Records from a collection:

Definition second_beat_late : list call :=
  [store_signal volts_1; call_process_sample 500;
   store_signal volts_0_25; call_process_sample 2000;
   store_signal volts_1].

Definition steady_session : list call :=
  [store_signal volts_1; call_process_sample 500;
   store_signal volts_0_25; call_process_sample 20;
   store_signal volts_1; call_process_sample 780;
   store_signal volts_0_25; call_process_sample 20;
   store_signal volts_1].

(** Two calls, each [UINT32_MAX] ms after the one before, with the
    signal below the threshold. *)
Definition long_uptime : list call :=
  [store_signal volts_0_25; call_process_sample UINT32_MAX;
   call_process_sample UINT32_MAX].

(** ** Session summaries *)

(** The milliseconds a session passes to [pulse_sensor_process_sample]. *)
Fixpoint elapsed (cs : list call) : Z :=
  match cs with
  | [] => 0
  | call_process_sample ms :: cs' => ms + elapsed cs'
  | _ :: cs' => elapsed cs'
  end.

(** The session calls [reset_variables]. *)
Fixpoint has_reset (cs : list call) : bool :=
  match cs with
  | [] => false
  | call_reset_variables :: _ => true
  | _ :: cs' => has_reset cs'
  end.

(** The argument of the last [set_threshold] of a session, or [setting]
    when the session has none. *)
Fixpoint last_threshold (cs : list call) (setting : F32.t) : F32.t :=
  match cs with
  | [] => setting
  | call_set_threshold threshold :: cs' => last_threshold cs' threshold
  | _ :: cs' => last_threshold cs' setting
  end.

(** A call whose [ms] is at most 429494229 (about five days). *)
Definition modest_call (c : call) : Prop :=
  match c with
  | call_process_sample ms => 0 <= ms <= 429494229
  | _ => True
  end.

(** What a handle reports once the warm-up is over: the edge flag is
    set, the IBI is the newest slot of the history, and the BPM is the
    one of the history. *)
Record steady_report (PS : pulse_sensor_t) : Prop := mk_steady_report {
  rep_start_of_beat : start_of_beat PS = true;
  rep_IBI : 250 < IBI PS <= 2500;
  rep_newest : rate PS !! 9%nat = Some (IBI PS);
  rep_BPM : BPM PS = 60000 / (sum_rate (rate PS) / 10)
}.

(** The trough as lines 141-148 leave it. *)
Definition tracked_trough (PS : pulse_sensor_t) (ms : Z) : F32.t :=
  trough (track_trough (clock_advance PS ms)).

(** The number of [pulse_sensor_process_sample] calls of the session
    [cs], started on [PS], that take the beat-edge branch. *)
Fixpoint edges_detected (o : byte_order) (cs : list call) (PS : pulse_sensor_t) : nat :=
  match cs with
  | [] => O
  | c :: cs' =>
      (match c with
       | call_process_sample ms => if detects_edge PS ms then 1 else 0
       | _ => 0
       end
       + match exec o c PS with
         | Some PS' => edges_detected o cs' PS'
         | None => 0
         end)%nat
  end.

(** From [PS] on, two edges have to be detected before a BPM is
    produced: whatever calls follow, as long as fewer than two of them
    detect an edge, [BPM] stays 0 and the edge flag stays clear. *)
Definition awaits_two_edges (PS : pulse_sensor_t) : Prop :=
  forall (o : byte_order) (cs : list call) (PS' : pulse_sensor_t),
    run o cs PS = Some PS' ->
    (edges_detected o cs PS < 2)%nat ->
    BPM PS' = 0 /\ start_of_beat PS' = false /\
    (first_beat PS' = true \/ second_beat PS' = true).

(** * Properties *)

(** Proof steps used throughout. *)

Ltac simpl_fields :=
  cbn [signal BPM IBI pulse start_of_beat thresh_setting amplitude
       last_beat_time rate sample_counter N peak trough thresh first_beat
       second_beat set_signal set_BPM set_IBI set_pulse set_start_of_beat
       set_thresh_setting set_amplitude set_last_beat_time set_rate
       set_sample_counter set_N set_peak set_trough set_thresh
       set_first_beat set_second_beat fst snd andb orb negb] in *.

Ltac split_fields :=
  repeat match goal with |- _ /\ _ => split end.

Ltac by_cases :=
  simpl_fields;
  repeat (case_match; simpl_fields);
  split_fields; try reflexivity; try congruence.

Ltac ten_slots H l :=
  do 10 (destruct l as [|? l]; [discriminate H|]);
  destruct l; [clear H|discriminate H].


(** ** The model on concrete inputs *)

Example c0_6_bits : F32.c0_6 = S754_finite false 10066330 (-24).
Proof. reflexivity. Qed.

Example c0_12_bits : F32.c0_12 = S754_finite false 16106127 (-27).
Proof. reflexivity. Qed.

Example volts_0_5_above_0_25 : F32.gt volts_0_5 volts_0_25 = true.
Proof. reflexivity. Qed.

Example dichrotic_window_after_reset (o : byte_order) :
  dichrotic_window (reset_variables o stale_handle) = 450.
Proof. reflexivity. Qed.

Example shift_rate_example :
  running_average (set_IBI 900 stale_handle)
  = (set_rate [801; 802; 803; 804; 805; 806; 807; 808; 809; 900]
       (set_IBI 900 stale_handle), 814).
Proof. reflexivity. Qed.

(** Two beats 800 ms apart give 75 beats per minute. *)
Example steady_session_bpm :
  option_map (fun PS => (BPM PS, IBI PS, rate PS)) (session LittleEndian steady_session)
  = Some (75, 800, replicate 10 800).
Proof. vm_compute. reflexivity. Qed.

(** ** Machine arithmetic *)

Lemma u32_small (z : Z) : is_u32 z -> u32 z = z.
Proof. unfold is_u32, u32. intros H. apply Z.mod_small. exact H. Qed.

Lemma u64_small (z : Z) : is_u64 z -> u64 z = z.
Proof. unfold is_u64, u64. intros H. apply Z.mod_small. exact H. Qed.

Lemma u8_small (z : Z) : is_u8 z -> u8 z = z.
Proof. unfold is_u8, u8. intros H. apply Z.mod_small. exact H. Qed.

Lemma u32_range (z : Z) : is_u32 (u32 z).
Proof. unfold is_u32, u32. apply Z.mod_pos_bound. lia. Qed.

Lemma u64_range (z : Z) : is_u64 (u64 z).
Proof. unfold is_u64, u64. apply Z.mod_pos_bound. lia. Qed.

Lemma u32_idem (z : Z) : u32 (u32 z) = u32 z.
Proof. apply u32_small, u32_range. Qed.

Lemma u32_add_l (a b : Z) : u32 (u32 a + b) = u32 (a + b).
Proof. unfold u32. apply Zplus_mod_idemp_l. Qed.

Lemma u64_sub_l (a b : Z) : u64 (u64 a - b) = u64 (a - b).
Proof. unfold u64. apply Zminus_mod_idemp_l. Qed.

(** ** The history array as memory *)

Lemma u32_of_bytes_of_u32 (o : byte_order) (w : Z) :
  match bytes_of_u32 o w with
  | [b0; b1; b2; b3] => u32_of_bytes o b0 b1 b2 b3
  | _ => 0
  end = u32 w.
Proof.
  unfold u32. change (2 ^ 32) with 4294967296.
  destruct o; cbn; Z.div_mod_to_equations; lia.
Qed.

Lemma words_of_bytes_of_words (o : byte_order) (ws : list Z) :
  words_of_bytes o (bytes_of_words o ws) = map u32 ws.
Proof.
  induction ws as [|w ws IH]; [reflexivity|].
  pose proof (u32_of_bytes_of_u32 o w) as Hw.
  unfold bytes_of_words in *. destruct o; cbn in *; rewrite IH, Hw; reflexivity.
Qed.

Lemma memset_rate (o : byte_order) (r0 r1 r2 : Z) (rest : list Z) :
  words_of_bytes o (memset (bytes_of_words o (r0 :: r1 :: r2 :: rest)) 0 10)
  = 0 :: 0 :: half_cleared o r2 :: map u32 rest.
Proof.
  rewrite <- (words_of_bytes_of_words o rest).
  unfold bytes_of_words, memset.
  destruct o; cbn; change (0 mod 256) with 0;
    do 3 (apply (f_equal2 cons); [lia|]); reflexivity.
Qed.

Lemma half_cleared_idem (o : byte_order) (w : Z) :
  half_cleared o (half_cleared o w) = half_cleared o w.
Proof. destruct o; cbn; Z.div_mod_to_equations; lia. Qed.

Lemma memset_rate_idem (o : byte_order) (ws : list Z) :
  let cleared := words_of_bytes o (memset (bytes_of_words o ws) 0 10) in
  words_of_bytes o (memset (bytes_of_words o cleared) 0 10) = cleared.
Proof.
  destruct ws as [|r0 [|r1 [|r2 rest]]]; cbn zeta.
  1-3: destruct o; reflexivity.
  rewrite !memset_rate, half_cleared_idem.
  do 3 (apply (f_equal2 cons); [reflexivity|]).
  induction rest as [|w rest IH]; cbn [map]; [reflexivity|].
  rewrite u32_idem. f_equal. exact IH.
Qed.

(** ** Reset *)

(** C10. Idempotent reset: from any handle, [reset_variables] applied
    twice in a row leaves the same handle as applied once. *)
Theorem reset_variables_idempotent (o : byte_order) (PS : pulse_sensor_t) :
  reset_variables o (reset_variables o PS) = reset_variables o PS.
Proof.
  destruct PS as [sig bpm ibi pls sob ts amp lbt rt sc n pk tr th fb sb].
  unfold reset_variables. cbn -[words_of_bytes memset bytes_of_words].
  pose proof (memset_rate_idem o rt) as Hrate. cbn zeta in Hrate.
  rewrite Hrate. reflexivity.
Qed.

(** ** What each block of [pulse_sensor_process_sample] touches *)

Lemma before_detection_fields (PS : pulse_sensor_t) (ms : Z) :
  let PS' := before_detection PS ms in
  sample_counter PS' = u64 (sample_counter PS + ms) /\
  N PS' = u64 (u64 (sample_counter PS + ms) - last_beat_time PS) /\
  signal PS' = signal PS /\ BPM PS' = BPM PS /\ IBI PS' = IBI PS /\
  pulse PS' = pulse PS /\ start_of_beat PS' = start_of_beat PS /\
  thresh_setting PS' = thresh_setting PS /\ amplitude PS' = amplitude PS /\
  last_beat_time PS' = last_beat_time PS /\ rate PS' = rate PS /\
  thresh PS' = thresh PS /\ first_beat PS' = first_beat PS /\
  second_beat PS' = second_beat PS.
Proof.
  destruct PS. cbn zeta.
  unfold before_detection, track_peak, track_trough, clock_advance, dichrotic_window.
  by_cases.
Qed.

Lemma register_beat_fields (PS : pulse_sensor_t) :
  let PS' := register_beat PS in
  pulse PS' = true /\
  IBI PS' = u32 (u64 (sample_counter PS - last_beat_time PS)) /\
  last_beat_time PS' = sample_counter PS /\
  second_beat PS' = false /\
  rate PS' = (if second_beat PS then seed_rate (IBI PS') (rate PS) else rate PS) /\
  signal PS' = signal PS /\ BPM PS' = BPM PS /\
  start_of_beat PS' = start_of_beat PS /\
  thresh_setting PS' = thresh_setting PS /\ amplitude PS' = amplitude PS /\
  sample_counter PS' = sample_counter PS /\ N PS' = N PS /\
  peak PS' = peak PS /\ trough PS' = trough PS /\ thresh PS' = thresh PS /\
  first_beat PS' = first_beat PS.
Proof.
  destruct PS. cbn zeta. unfold register_beat. by_cases.
Qed.

Lemma running_average_fields (PS : pulse_sensor_t) :
  let PS' := fst (running_average PS) in
  rate PS' = <[9%nat := IBI PS]> (fst (shift_rate (rate PS))) /\
  snd (running_average PS) = u32 (snd (shift_rate (rate PS)) + IBI PS) / 10 /\
  signal PS' = signal PS /\ BPM PS' = BPM PS /\ IBI PS' = IBI PS /\
  pulse PS' = pulse PS /\ start_of_beat PS' = start_of_beat PS /\
  thresh_setting PS' = thresh_setting PS /\ amplitude PS' = amplitude PS /\
  last_beat_time PS' = last_beat_time PS /\
  sample_counter PS' = sample_counter PS /\ N PS' = N PS /\
  peak PS' = peak PS /\ trough PS' = trough PS /\ thresh PS' = thresh PS /\
  first_beat PS' = first_beat PS /\ second_beat PS' = second_beat PS.
Proof.
  destruct PS. cbn zeta. unfold running_average. simpl_fields.
  destruct (shift_rate _) as [shifted running_total]. by_cases.
Qed.

Lemma end_of_beat_fields (PS : pulse_sensor_t) :
  let PS' := end_of_beat PS in
  pulse PS' = pulse PS && negb (F32.lt (signal PS) (thresh PS)) /\
  signal PS' = signal PS /\ BPM PS' = BPM PS /\ IBI PS' = IBI PS /\
  start_of_beat PS' = start_of_beat PS /\
  thresh_setting PS' = thresh_setting PS /\
  last_beat_time PS' = last_beat_time PS /\ rate PS' = rate PS /\
  sample_counter PS' = sample_counter PS /\ N PS' = N PS /\
  first_beat PS' = first_beat PS /\ second_beat PS' = second_beat PS.
Proof.
  destruct PS as [sig bpm ibi [] sob ts amp lbt rt sc n pk tr th fb sb];
    cbn zeta; unfold end_of_beat; simpl_fields;
    destruct (F32.lt sig th); by_cases.
Qed.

EXERCISE DIRECTIONS:
Among the entries above, which lines include "each"? List them all.

RESULT FOR THIS TASK:
(** Two calls, each [UINT32_MAX] ms after the one before, with the
(** ** What each block of [pulse_sensor_process_sample] touches *)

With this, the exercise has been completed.